While immunotherapy drugs are gaining more popularity, it’s important to know that, as with any drug, they can come with side effects.
“Keytruda is not for everyone,” Dr. Anna Pavlick, professor in the Division of Hematology & Medical Oncology at Weill Cornell Medicine, told SurvivorNet.
She often has patients request the immunotherapy drug Keytruda in response to a commercial they have seen. While it can be an effective immunotherapy, it can also cause severe immune-related adverse effects in certain patients.
Common side effects of Keytruda include feeling tired, pain, rash, diarrhea, fever, cough, decreased appetite, itching, shortness of breath, constipation, and nausea.

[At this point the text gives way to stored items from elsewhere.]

(* ===== verification/EventQueue.v ===== *)
(** * The event queue of the directory watcher (inotify/event_queue.c)

    A singly linked list with its last entry at hand.  Over the memory of
    [WordMem] with one cell for a byte; a pointer is in the first of its cells.
    An entry is a pointer and the bytes of an event, which [Inotify] reads and
    writes. *)

From iris.proofmode Require Import proofmode.
From S2P Require Import Prelude WordMem WordExit.

(** ** The code *)

(** [struct queue_struct], [struct queue_entry] *)
Definition head : Z := 0.
Definition tail : Z := 8.
Definition next_ptr : Z := 0.
Definition inot_ev : Z := 8.

Section code.
Context `{HM : Malloc}.

Definition queue_empty (q : Z) : M Z := h ← ld q head; mret (if h =? 0 then 1 else 0).

Definition queue_create : X Z :=
  q <~ xmalloc 8 2; call (st q tail 0) ;~ call (st q head 0) ;~ xret q.

Fixpoint destroy_loop (fuel : nat) (q : Z) : M unit :=
  match fuel with
  | O => undefined
  | S fuel =>
    next ← ld q head;
    if next =? 0 then mret tt
    else x ← ld next next_ptr; st q head x;; st next next_ptr 0;; free 1 next;; destroy_loop fuel q
  end.

Definition queue_destroy (fuel : nat) (q : Z) : M unit :=
  if q =? 0 then mret tt else destroy_loop fuel q;; st q tail 0;; st q head 0;; free 8 q.

Definition queue_enqueue (d q : Z) : M unit :=
  st d next_ptr 0;;
  t ← ld q tail;
  if negb (t =? 0) then t ← ld q tail; st t next_ptr d;; st q tail d
  else st q tail d;; st q head d.

Definition queue_dequeue (q : Z) : M Z :=
  first ← ld q head;
  if negb (first =? 0) then
    x ← ld first next_ptr; st q head x;;
    h ← ld q head; (if h =? 0 then st q tail 0 else mret tt);;
    st first next_ptr 0;; mret first
  else mret first.

End code.

(** ** In memory *)

Section memory.
Context `{HM : Malloc}.

(** The cells from offset [off] on. *)
Definition bytes (p off : Z) (bs : list Z) : hprop := array (p + off) 1 bs.

Lemma bytes_cons (p off b : Z) (bs : list Z) : bytes p off (b :: bs) ⊣⊢ fld p off b ∗ bytes p (off + 1) bs.
Proof. rw /bytes array_cons /fld Z.add_0_r Z.add_assoc //. Qed.

Lemma bytes_app (p off : Z) (bs cs : list Z) :
  bytes p off (bs ++ cs) ⊣⊢ bytes p off bs ∗ bytes p (off + Z.of_nat (length bs)) cs.
Proof. rw /bytes array_app Z.mul_1_l Z.add_assoc //. Qed.

Lemma bytes_take (p off : Z) (n : nat) (bs : list Z) :
  (n ≤ length bs)%nat → bytes p off bs -∗ bytes p off (take n bs) ∗ bytes p (off + Z.of_nat n) (drop n bs).
Proof. iIntros (Hn) "H". rw -{1}(take_drop n bs) bytes_app length_take Nat.min_l //. Qed.

(** An entry of the queue, and a segment of the list. *)
Definition body (d : Z) (ev : list Z) : hprop :=
  ⌜0 < d⌝ ∗ (∃ pad, ⌜length pad = 7%nat⌝ ∗ bytes d 1 pad) ∗
  bytes d inot_ev ev ∗ token d (8 + length ev).
Definition entry (x : Z * list Z) (nxt : Z) : hprop := fld x.1 next_ptr nxt ∗ body x.1 x.2.

Lemma body_pos (d : Z) (ev : list Z) : body d ev -∗ ⌈0 < d⌉.
Proof. by iIntros "[$ _]". Qed.

Fixpoint qseg (h : Z) (es : list (Z * list Z)) (e : Z) : hprop :=
  match es with [] => ⌜h = e⌝ | x :: es => ⌜h = x.1⌝ ∗ ∃ n, entry x n ∗ qseg n es e end.

Lemma qseg_app (h : Z) (xs ys : list (Z * list Z)) (e : Z) :
  qseg h (xs ++ ys) e ⊣⊢ ∃ m, qseg h xs m ∗ qseg m ys e.
Proof.
  revert h. induction xs as [|x xs IH]; intros h; simpl.
  - iSplit; [iIntros "H"; iExists h; by iFrame|by iIntros "(%m & -> & $)"].
  - iSplit.
    + iIntros "(-> & %n & Hx & H)". rw IH. iDestruct "H" as "(%m & H1 & H2)". iExists m. by iFrame.
    + iIntros "(%m & (-> & %n & Hx & H1) & H2)". iSplit; [done|]. iExists n. iFrame "Hx". rw IH. iExists m. iFrame.
Qed.

Definition last_of (es : list (Z * list Z)) : Z := match last es with Some x => x.1 | None => 0 end.

Lemma last_of_snoc (es : list (Z * list Z)) (x : Z * list Z) : last_of (es ++ [x]) = x.1.
Proof. by rw /last_of last_snoc. Qed.

Definition queue_at (q : Z) (evs : list (list Z)) : hprop :=
  ∃ h es, ⌜0 < q ∧ evs = es.*2⌝ ∗ fld q head h ∗ fld q tail (last_of es) ∗ qseg h es 0 ∗ token q 2.

Lemma qseg_first (h : Z) (es : list (Z * list Z)) :
  qseg h es 0 -∗ ⌜match es with [] => h = 0 | x :: _ => h = x.1 ∧ 0 < h end⌝ ∗ qseg h es 0.
Proof.
  iIntros "H". destruct es as [|x es]; simpl; [iDestruct "H" as "->"; auto|].
  iDestruct "H" as "(-> & %n & [H1 Hb] & H2)". iPure (body_pos with "Hb") as Hx.
  iSplit; [done|].
  iSplit; [done|]. iExists n. by iFrame.
Qed.

(** ** The queue *)

Lemma wp_queue_empty (q : Z) (evs : list (list Z)) (Φ : Z → hprop) :
  queue_at q evs -∗ (queue_at q evs -∗ Φ (if decide (evs = []) then 1 else 0)) -∗ wp (queue_empty q) Φ.
Proof.
  iIntros "(%h & %es & [%Hq ->] & Hh & Ht & Hes & Htok) HΦ". iDestruct (qseg_first with "Hes") as "[%Hh Hes]".
  iApply wp_bind. iApply (wp_ld with "Hh"); [lia|]. iIntros "Hh". iApply wp_ret.
  rw (_ : (if h =? 0 then 1 else 0) = if decide (es.*2 = []) then 1 else 0).
  { iApply "HΦ". iExists h, es. by iFrame. }
  destruct es as [|x es]; simpl in *; [by rw Hh|]. rw (proj2 (Z.eqb_neq h 0)) //. lia.
Qed.

Lemma wp_queue_create (Φ : outcome Z → hprop) :
  memory_left → (∀ q, queue_at q [] -∗ Φ (Done q)) -∗ wp queue_create Φ.
Proof.
  iIntros (Hleft) "HΦ". rw /queue_create /xbind. iApply wp_bind. rw /xmalloc /xbind /call. iApply wp_bind. iApply wp_bind.
  iApply wp_malloc_left; [done|done|]. iIntros (q vs [Hq Hl]) "Htok Ha".
  destruct vs as [|a [|b []]]; try done. iDestruct (array_open with "Ha") as "[Ha Hb]".
  iDestruct (array_open with "Hb") as "[Hb _]". iApply wp_ret. rw (proj2 (Z.eqb_neq q 0)); [|lia]. iApply wp_ret.
  iApply wp_bind. iApply wp_bind. iApply (wp_st _ _ b with "[Hb]"); [lia|by rw /fld /tail Z.add_0_r|]. iIntros "Ht".
  iApply wp_ret. iApply wp_bind. iApply wp_bind. iApply (wp_st with "Ha"); [lia|]. iIntros "Hh".
  iApply wp_ret. iApply wp_ret. iApply "HΦ". iExists 0, []. by iFrame.
Qed.

Lemma wp_queue_enqueue (q d nxt : Z) (ev : list Z) (evs : list (list Z)) (Φ : unit → hprop) :
  queue_at q evs -∗ entry (d, ev) nxt -∗ (queue_at q (evs ++ [ev]) -∗ Φ tt) -∗ wp (queue_enqueue d q) Φ.
Proof.
  iIntros "(%h & %es & [%Hq ->] & Hh & Ht & Hes & Htok) [Hn Hr] HΦ". iPure (body_pos with "Hr") as Hd. simpl in Hd |- *.
  iApply wp_bind. iApply (wp_st with "Hn"); [lia|]. iIntros "Hn".
  iApply wp_bind. iApply (wp_ld with "Ht"); [lia|]. iIntros "Ht".
  destruct es as [|[y yv] es _] using rev_ind; simpl.
  - iDestruct "Hes" as "->". iApply wp_bind. iApply (wp_st with "Ht"); [lia|]. iIntros "Ht".
    iApply (wp_st with "Hh"); [lia|]. iIntros "Hh". iApply "HΦ". iExists d, [(d, ev)]. iFrame.
    by repeat iSplit.
  - rw qseg_app. iDestruct "Hes" as "(%m & Hes & -> & %n & [Hyn Hyr] & ->)".
    iPure (body_pos with "Hyr") as Hy.
    rw last_of_snoc /=. simpl in Hy. rw (proj2 (Z.eqb_neq y 0)); [|lia]. simpl negb. cbv iota.
    iApply wp_bind. iApply (wp_ld with "Ht"); [lia|]. iIntros "Ht".
    iApply wp_bind. iApply (wp_st with "Hyn"); [lia|]. iIntros "Hyn".
    iApply (wp_st with "Ht"); [lia|]. iIntros "Ht". iApply "HΦ".
    iExists h, ((es ++ [(y, yv)]) ++ [(d, ev)]). rw !fmap_app last_of_snoc. iFrame. iSplit; [done|].
    rw qseg_app. iExists d. iSplitR "Hn Hr".
    + rw qseg_app. iExists y. iFrame "Hes". iSplit; [done|]. iExists d. by iFrame.
    + iSplit; [done|]. iExists 0. by iFrame.
Qed.

Lemma wp_queue_dequeue (q : Z) (ev : list Z) (evs : list (list Z)) (Φ : Z → hprop) :
  queue_at q (ev :: evs) -∗ (∀ d, queue_at q evs -∗ entry (d, ev) 0 -∗ Φ d) -∗ wp (queue_dequeue q) Φ.
Proof.
  iIntros "(%h & %es & [%Hq %Hes] & Hh & Ht & Hes & Htok) HΦ". destruct es as [|[d ev'] es]; [done|].
  injection Hes as <- ->. iDestruct "Hes" as "(-> & %n & [Hn Hr] & Hes)".
  iPure (body_pos with "Hr") as Hd. simpl in Hd |- *.
  iDestruct (qseg_first with "Hes") as "[%Hn Hes]".
  iApply wp_bind. iApply (wp_ld with "Hh"); [lia|]. iIntros "Hh". rw (proj2 (Z.eqb_neq d 0)); [|lia].
  iApply wp_bind. iApply (wp_ld with "Hn"); [lia|]. iIntros "Hn".
  iApply wp_bind. iApply (wp_st with "Hh"); [lia|]. iIntros "Hh".
  iApply wp_bind. iApply (wp_ld with "Hh"); [lia|]. iIntros "Hh".
  iApply wp_bind. iApply (wp_wand _ (λ _, fld q tail (last_of es)) with "[Ht]").
  { destruct es as [|x es].
    - rw Hn. iApply (wp_st with "Ht"); [lia|]. iIntros "$".
    - rw (proj2 (Z.eqb_neq n 0)); [|lia]. iApply wp_ret. by rw {1}/last_of last_cons_cons. }
  iIntros (_) "Ht". iApply wp_bind. iApply (wp_st with "Hn"); [lia|]. iIntros "Hn". iApply wp_ret.
  iApply ("HΦ" with "[-Hn Hr]"); [iExists n, es; by iFrame|by iFrame].
Qed.

(** The cells of an entry as one block. *)
Lemma entry_block (d nxt : Z) (pad ev : list Z) :
  length pad = 7%nat → array d 1 (nxt :: pad ++ ev) ⊣⊢ fld d next_ptr nxt ∗ bytes d 1 pad ∗ bytes d inot_ev ev.
Proof.
  intros Hp. rw array_cons. apply bi.sep_proper; [done|]. rw array_app Hp /bytes. apply bi.sep_proper; [done|].
  rw (_ : d + 1 + 1 * Z.of_nat 7 = d + inot_ev); [done|rw /inot_ev; lia].
Qed.

Lemma wp_free_entry (d nxt : Z) (ev : list Z) (Φ : unit → hprop) :
  entry (d, ev) nxt -∗ Φ tt -∗ wp (free 1 d) Φ.
Proof.
  iIntros "[Hn (%Hd & (%pad & %Hpad & Hp) & Hev & Htok)] HΦ". simpl in Hd |- *.
  iApply (wp_free 1 d (nxt :: pad ++ ev) with "[Htok] [Hn Hp Hev]"); [lia| | |done].
  - by rw /= length_app Hpad.
  - rw entry_block //. iFrame.
Qed.

Lemma wp_destroy_loop (fuel : nat) (q h : Z) (es : list (Z * list Z)) (Φ : unit → hprop) :
  0 < q → (length es < fuel)%nat →
  fld q head h -∗ qseg h es 0 -∗ (fld q head 0 -∗ Φ tt) -∗ wp (destroy_loop fuel q) Φ.
Proof.
  intros Hq. revert h es. induction fuel as [|fuel IH]; iIntros (h es Hf) "Hh Hes HΦ"; [lia|]. cbn [destroy_loop].
  iApply wp_bind. iApply (wp_ld with "Hh"); [lia|]. iIntros "Hh".
  destruct es as [|[d ev] es]; simpl.
  { iDestruct "Hes" as "->". iApply wp_ret. by iApply "HΦ". }
  iDestruct "Hes" as "(-> & %n & [Hn Hb] & Hes)". iPure (body_pos with "Hb") as Hd. simpl in Hd |- *.
  rw (proj2 (Z.eqb_neq d 0)); [|lia].
  iApply wp_bind. iApply (wp_ld with "Hn"); [lia|]. iIntros "Hn".
  iApply wp_bind. iApply (wp_st with "Hh"); [lia|]. iIntros "Hh".
  iApply wp_bind. iApply (wp_st with "Hn"); [lia|]. iIntros "Hn".
  iApply wp_bind. iApply (wp_free_entry d 0 ev with "[Hn Hb]"); [by iFrame|].
  iApply (IH with "Hh Hes HΦ"). simpl in Hf. lia.
Qed.

Lemma wp_queue_destroy (fuel : nat) (q : Z) (evs : list (list Z)) (Φ : unit → hprop) :
  (length evs < fuel)%nat → queue_at q evs -∗ Φ tt -∗ wp (queue_destroy fuel q) Φ.
Proof.
  iIntros (Hf) "(%h & %es & [%Hq ->] & Hh & Ht & Hes & Htok) HΦ". rw length_fmap in Hf.
  rw /queue_destroy (proj2 (Z.eqb_neq q 0)); [|lia].
  iApply wp_bind. iApply (wp_destroy_loop with "Hh Hes"); [done|done|]. iIntros "Hh".
  iApply wp_bind. iApply (wp_st with "Ht"); [lia|]. iIntros "Ht".
  iApply wp_bind. iApply (wp_st with "Hh"); [lia|]. iIntros "Hh".
  iApply (wp_free 8 q [0; 0] with "Htok [Hh Ht]"); [lia| |done].
  rw /= /fld /head /tail Z.add_0_r. iFrame.
Qed.

End memory.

And the researchers that studied the combination of dostarlimab (brand name Jemperli) with chemotherapy noted that some participants experienced nausea, alopecia, and fatigue.
What’s Next for Endometrial Cancer Treatment?
While the results of these two studies are promising and were welcomed by the health community, using immunothetrapy as a first-line treatment is not currently the standard of care for endometrial cancer patients.
The Food and Drug Administration would need to approve the use of immunotherapy as a first line treatment for this to happen.
And Dr. Eskander is looking forward to the future.
“Our task is to say, this is an incredible accomplishment, how can we capitalize on this? … How can we improve on these outcomes?” Dr. Eskander said.
Dr. Aghajanian that these findings open the door, but more work is needed. “Despite it being the fourth-most common cancer among women, endometrial cancer is ranked 24th in terms of the amount of funding it receives from the National Cancer Institute,” she said. “There is still so much we don’t know.”